Lemma step_ok held t held' t' : refs_ok held ∅ t -> factory_step (held, t) (held', t') -> refs_ok held' ∅ t'.
Proof.
  intros H Hs. inversion Hs; subst; clear Hs.
  - match goal with E : create _ _ _ _ _ _ _ = _ |- _ => by apply (wp_use _ _ _ _ _ _ (create_ok _ _ _ _ _ _ _ _ H ltac:(done)) E) end.
  - match goal with E : findSession _ _ = _ |- _ => by apply (wp_use _ _ _ _ _ _ (find_ok _ _ _ H) E) end.
  - match goal with E : findSessionByContent _ _ = _ |- _ => by apply (wp_use _ _ _ _ _ _ (find_content_ok _ _ _ H) E) end.
  - match goal with E : getAllSession _ = _ |- _ => by apply (wp_use _ _ _ _ _ _ (get_all_ok _ _ H) E) end.
  - match goal with E : releaseSession _ _ _ = _, Hp : held ≡ₚ _ |- _ =>
      rewrite Hp in H; by apply (wp_use _ _ _ _ _ _ (release_by_address _ _ _ _ H) E) end.
  - match goal with E : releaseSessionById _ _ _ = _, Hp : held ≡ₚ _, Em : m_SessionMap _ !! _ = _ |- _ =>
      rewrite Hp in H; by apply (wp_use _ _ _ _ _ _ (release_by_id _ _ _ _ _ H Em) E) end.
  - by eapply refs_ok_store.
  - match goal with E : take_peer _ _ _ = _, Hp : _ ∈ held' |- _ =>
      refine (wp_use _ _ _ _ _ _ (take_peer_ok _ _ _ _ H _) E); apply (ro_ref _ _ _ H), elem_of_app; by left end.
  - match goal with E : checkAllSessions _ _ = _ |- _ => by apply (wp_use _ _ _ _ _ _ (check_all_ok _ _ _ H) E) end.
Qed.

Lemma run_ok held t : factory_run held t -> refs_ok held ∅ t.
Proof. induction 1 as [|held t held' t' _ IH Hs]; [apply new_ok|by eapply step_ok]. Qed.

Lemma wp_some {A} (m : M (CStreamSessionFactory D N) (Z * session_call N) A) P t : wp m P t -> is_Some (m t).
Proof. unfold wp. by destruct (m t) as [[[??]?]|]; [eexists|]. Qed.
End References.

(** ** Properties *)

(** C10: whatever the users do, a session lives as long as it has references: the
    table has exactly the live sessions, each counts the references of the users and
    of the sessions it is the peer of, and without users only sessions that
    are peers of others are left. *)
Theorem factory_references D N `{!SessionImpl D N, !SessionClass D N, !SessionClassLaws D N} held
    (t : CStreamSessionFactory D N) : factory_run held t ->
  (forall p, p ∈ held -> is_Some (f_heap t !! p)) /\
  (forall p s, f_heap t !! p = Some s ->
     m_SessionMap t !! m_StreamID s = Some p /\ 0 < m_lReferenceCnt s /\
     m_lReferenceCnt s = count p held + count p (peers_at ∅ (f_heap t))) /\
  (forall id p, m_SessionMap t !! id = Some p -> exists s, f_heap t !! p = Some s /\ m_StreamID s = id) /\
  (held = [] -> forall p, is_Some (f_heap t !! p) -> p ∈ peers_at ∅ (f_heap t)).
Proof.
  intros H%run_ok. split_and!.
  - intros p Hp. apply (ro_ref _ _ _ H), elem_of_app. by left.
  - intros p s Hs. apply (ro_live _ _ _ H p s Hs). set_solver.
  - intros id p Hp. by destruct (ro_map _ _ _ H id p Hp) as [_ ?].
  - intros -> p [s Hs]. destruct (ro_live _ _ _ H p s Hs ltac:(set_solver)) as (_ & Hpos & E).
    apply count_elem. rewrite count_nil in E. lia.
Qed.

(** C35: no operation uses a deleted session, and the release of a session, which
    may release the next and so on, ends. *)
Theorem factory_no_fault D N `{!SessionImpl D N, !SessionClass D N, !SessionClassLaws D N} held
    (t : CStreamSessionFactory D N) : factory_run held t ->
  (forall content now addr pt ty l, f_heap t !! addr = None -> is_Some (create content now addr pt ty l t)) /\
  (forall id, is_Some (findSession id t)) /\ (forall c, is_Some (findSessionByContent c t)) /\ is_Some (getAllSession t) /\
  (forall now p, p ∈ held -> is_Some (releaseSession now p t)) /\
  (forall now id p, p ∈ held -> m_SessionMap t !! id = Some p -> is_Some (releaseSessionById now id t)) /\
  (forall p id, p ∈ held -> is_Some (take_peer p id t)) /\ (forall now, is_Some (checkAllSessions now t)).
Proof.
  intros H%run_ok. split_and!.
  - intros. by eapply wp_some, create_ok.
  - intros. by eapply wp_some, find_ok.
  - intros. by eapply wp_some, find_content_ok.
  - by eapply wp_some, get_all_ok.
  - intros now p Hp. apply elem_of_Permutation in Hp as [l Hl]. rewrite Hl in H. by eapply wp_some, release_by_address.
  - intros now id p Hp E. apply elem_of_Permutation in Hp as [l Hl]. rewrite Hl in H. by eapply wp_some, release_by_id.
  - intros p id Hp. eapply wp_some, take_peer_ok; [exact H|]. apply (ro_ref _ _ _ H), elem_of_app. by left.
  - intros. by eapply wp_some, check_all_ok.
Qed.

(** Sessions without ports; the state is the pointer to the peer. *)
#[export] Instance linked_session : SessionImpl (option Z) Z := {|
  allocMediaPort := fun s => (RET_OK, m_derived s, []);
  setRemoteAddress := fun s => (RET_OK, m_derived s, []);
  startMediaPort := fun s => (RET_OK, m_derived s, []);
  stopMediaPort := fun s => (RET_OK, m_derived s, []);
  checkMediaChannelStatus := fun s => (true, m_derived s, []);
  sendStartRequest := fun s => (RET_OK, m_derived s, []);
  sendNatResponse := fun _ s => (RET_OK, m_derived s, []);
  sendVcrMessage := fun s => (RET_OK, m_derived s, []);
  is_rtp_session := fun _ => true |}.
#[export] Instance linked_class : SessionClass (option Z) Z := {|
  construct := fun _ peer now => CStreamSession_new now PLAY_TYPE_LIVE 0 peer TRANS_DIRECTION_RECVONLY MEDIA_TRANS_TYPE_RTP None;
  peer_of := fun d => d;
  with_peer := fun x _ => x |}.
#[export] Instance linked_laws : SessionClassLaws (option Z) Z.
Proof. by split. Qed.

Definition after {A} (m : M (CStreamSessionFactory (option Z) Z) (Z * session_call Z) A) (t : CStreamSessionFactory (option Z) Z) :=
  match m t with Some (_, t, _) => t | None => t end.

(** A source and a session that takes its payload from it; the reference to the source is given back. *)
Definition demo1 := after (createSourceSession (chars "cam") 0 100 PEER_TYPE_PU RTP_SESSION false) CStreamSessionFactory_new.
Definition demo2 := after (createSession 0 200 PEER_TYPE_CU RTP_SESSION false) demo1.
Definition demo3 := after (take_peer 200 1) demo2.
Definition demo4 := after (releaseSession 5 100) demo3.

Lemma demo_run : factory_run [200] demo4.
Proof.
  eapply (fr_step [200; 100] demo3).
  - eapply (fr_step [200; 100] demo2).
    + eapply (fr_step [100] demo1).
      * eapply (fr_step [] CStreamSessionFactory_new); [apply fr_new|].
        apply (fs_create [] _ (Some (chars "cam")) 0 100 PEER_TYPE_PU RTP_SESSION false (Some 100) _ []); vm_compute; reflexivity.
      * apply (fs_create [100] _ None 0 200 PEER_TYPE_CU RTP_SESSION false (Some 200) _ []); vm_compute; reflexivity.
    + apply (fs_peer _ _ 200 1 tt _ []); [by left|vm_compute; reflexivity].
  - apply (fs_release [200; 100] [200] _ 5 100 tt _ []); [apply Permutation_swap|vm_compute; reflexivity].
Qed.

Lemma factory_references_witness : is_Some (f_heap demo4 !! 200) /\
  (exists s, f_heap demo4 !! 100 = Some s /\ m_StreamID s = 1).
Proof.
  destruct (factory_references (option Z) Z [200] demo4 demo_run) as (H1 & _ & H3 & _).
  split; [apply H1; by left|]. apply H3. vm_compute. reflexivity.
Defined.

Lemma factory_no_fault_witness : is_Some (releaseSession 9 200 demo4).
Proof.
  destruct (factory_no_fault (option Z) Z [200] demo4 demo_run) as (_ & _ & _ & _ & H & _). apply H. by left.
Defined.

Lemma take_256_ne (c : list Z) : 256 < zlen c -> take 256 c <> c.
Proof. intros H E. apply (f_equal (@length Z)) in E. rewrite length_take in E. unfold zlen in H. lia. Qed.

Lemma c_str_id (l : list Z) : Forall (fun x => x <> 0) l -> c_str l = l.
Proof. induction 1 as [|x l Hx _ IH]; [done|]. cbn. by rewrite (proj2 (Z.eqb_neq x 0)), IH by done. Qed.

(** A content of more than 256 characters is cut in the session, so that its
    entry stays when the session is released; it hides every later source of the content. *)
Theorem long_content_hidden (c : list Z) : Forall (fun x => x <> 0) c -> CONTENT_ID_LEN < zlen c ->
  exists t1 t2 t3 t4 o,
    createSourceSession c 0 100 PEER_TYPE_PU RTP_SESSION false (CStreamSessionFactory_new (D := option Z) (N := Z)) = Some (Some 100, t1, []) /\
    at_session 100 (session_init 0 c PLAY_TYPE_LIVE) t1 = Some (RET_OK, t2, []) /\
    releaseSession 9 100 t2 = Some (tt, t3, o) /\ m_SessionMap t3 = ∅ /\
    createSourceSession c 9 200 PEER_TYPE_PU RTP_SESSION false t3 = Some (Some 200, t4, []) /\
    findSession 2 t4 <> Some (None, t4, []) /\ findSessionByContent c t4 = Some (None, t4, []).
Proof.
  intros Hc Hl. change CONTENT_ID_LEN with 256 in Hl. pose proof (take_256_ne c Hl) as Hne.
  assert (c_str (take (Z.to_nat CONTENT_ID_LEN) c) = take 256 c) as Ec by (apply c_str_id; by apply Forall_take).
  assert (str_cmp c c = Eq) as Hcc by apply str_cmp_refl.
  set (t1 := after (createSourceSession c 0 100 PEER_TYPE_PU RTP_SESSION false) CStreamSessionFactory_new).
  set (t2 := after (at_session 100 (session_init 0 c PLAY_TYPE_LIVE)) t1).
  assert (exists s, t2 = Build_CStreamSessionFactory {[1 := 100]} [(c, 1)] 2 {[100 := s]} /\ m_szContentId s = take 256 c /\
    m_StreamID s = 1 /\ m_lReferenceCnt s = 1 /\ peer s = None /\ m_enSessionStatus s = STREAM_SESSION_STATUS_WAIT_START) as (s & E2 & Es & Ei & Er & Ep & Est).
  { eexists. split; [reflexivity|]. cbn -[take c_str]. by rewrite <-Ec. }
  set (t3 := Build_CStreamSessionFactory (D := option Z) (N := Z) ∅ [(c, 1)] 2 ∅).
  set (t4 := after (createSourceSession c 9 200 PEER_TYPE_PU RTP_SESSION false) t3).
  exists t1, t2, t3, t4, [(100, StopMediaPort)]. split; [reflexivity|]. split; [reflexivity|].
  split; [|split; [reflexivity|split; [reflexivity|]]].
  - rewrite E2. destruct s as [r st b pl i e d m q co l y]. cbn in Es, Ei, Er, Ep, Est. subst co i r st. unfold peer in Ep. cbn in Ep. subst y.
    assert (content_erase (take 256 c) 1 [(c, 1)] = [(c, 1)]) as Ece by (cbn -[take]; by rewrite bool_decide_eq_false_2 by congruence).
    transitivity (Some (tt, Build_CStreamSessionFactory (D := option Z) (N := Z) ∅ (content_erase (take 256 c) 1 [(c, 1)]) 2 ∅,
      [(100, StopMediaPort (N := Z))])); [reflexivity|by rewrite Ece].
  - assert (t4 = Build_CStreamSessionFactory {[2 := 200]} [(c, 1); (c, 2)] 3
      {[200 := setSessionId 2 (construct RtpSession PEER_TYPE_PU 9)]}) as ->.
    { assert (content_insert c 2 [(c, 1)] = [(c, 1); (c, 2)]) as <- by (unfold content_insert; by rewrite Hcc). reflexivity. }
    split; [done|]. unfold findSessionByContent. rewrite get_bind. cbn -[findSession].
    by rewrite bool_decide_eq_true_2 by done.
Qed.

------------------------------------

--- What the task requires ---
What are the lines, exactly as written above, from the line with "split; [apply H1;" to the line with "set (t1 := after", both included? Output only those.

--- Task result ---
  split; [apply H1; by left|]. apply H3. vm_compute. reflexivity.
Defined.

Lemma factory_no_fault_witness : is_Some (releaseSession 9 200 demo4).
Proof.
  destruct (factory_no_fault (option Z) Z [200] demo4 demo_run) as (_ & _ & _ & _ & H & _). apply H. by left.
Defined.

Lemma take_256_ne (c : list Z) : 256 < zlen c -> take 256 c <> c.
Proof. intros H E. apply (f_equal (@length Z)) in E. rewrite length_take in E. unfold zlen in H. lia. Qed.

Lemma c_str_id (l : list Z) : Forall (fun x => x <> 0) l -> c_str l = l.
Proof. induction 1 as [|x l Hx _ IH]; [done|]. cbn. by rewrite (proj2 (Z.eqb_neq x 0)), IH by done. Qed.

(** A content of more than 256 characters is cut in the session, so that its
    entry stays when the session is released; it hides every later source of the content. *)
Theorem long_content_hidden (c : list Z) : Forall (fun x => x <> 0) c -> CONTENT_ID_LEN < zlen c ->
  exists t1 t2 t3 t4 o,
    createSourceSession c 0 100 PEER_TYPE_PU RTP_SESSION false (CStreamSessionFactory_new (D := option Z) (N := Z)) = Some (Some 100, t1, []) /\
    at_session 100 (session_init 0 c PLAY_TYPE_LIVE) t1 = Some (RET_OK, t2, []) /\
    releaseSession 9 100 t2 = Some (tt, t3, o) /\ m_SessionMap t3 = ∅ /\
    createSourceSession c 9 200 PEER_TYPE_PU RTP_SESSION false t3 = Some (Some 200, t4, []) /\
    findSession 2 t4 <> Some (None, t4, []) /\ findSessionByContent c t4 = Some (None, t4, []).
Proof.
  intros Hc Hl. change CONTENT_ID_LEN with 256 in Hl. pose proof (take_256_ne c Hl) as Hne.
  assert (c_str (take (Z.to_nat CONTENT_ID_LEN) c) = take 256 c) as Ec by (apply c_str_id; by apply Forall_take).
  assert (str_cmp c c = Eq) as Hcc by apply str_cmp_refl.
  set (t1 := after (createSourceSession c 0 100 PEER_TYPE_PU RTP_SESSION false) CStreamSessionFactory_new).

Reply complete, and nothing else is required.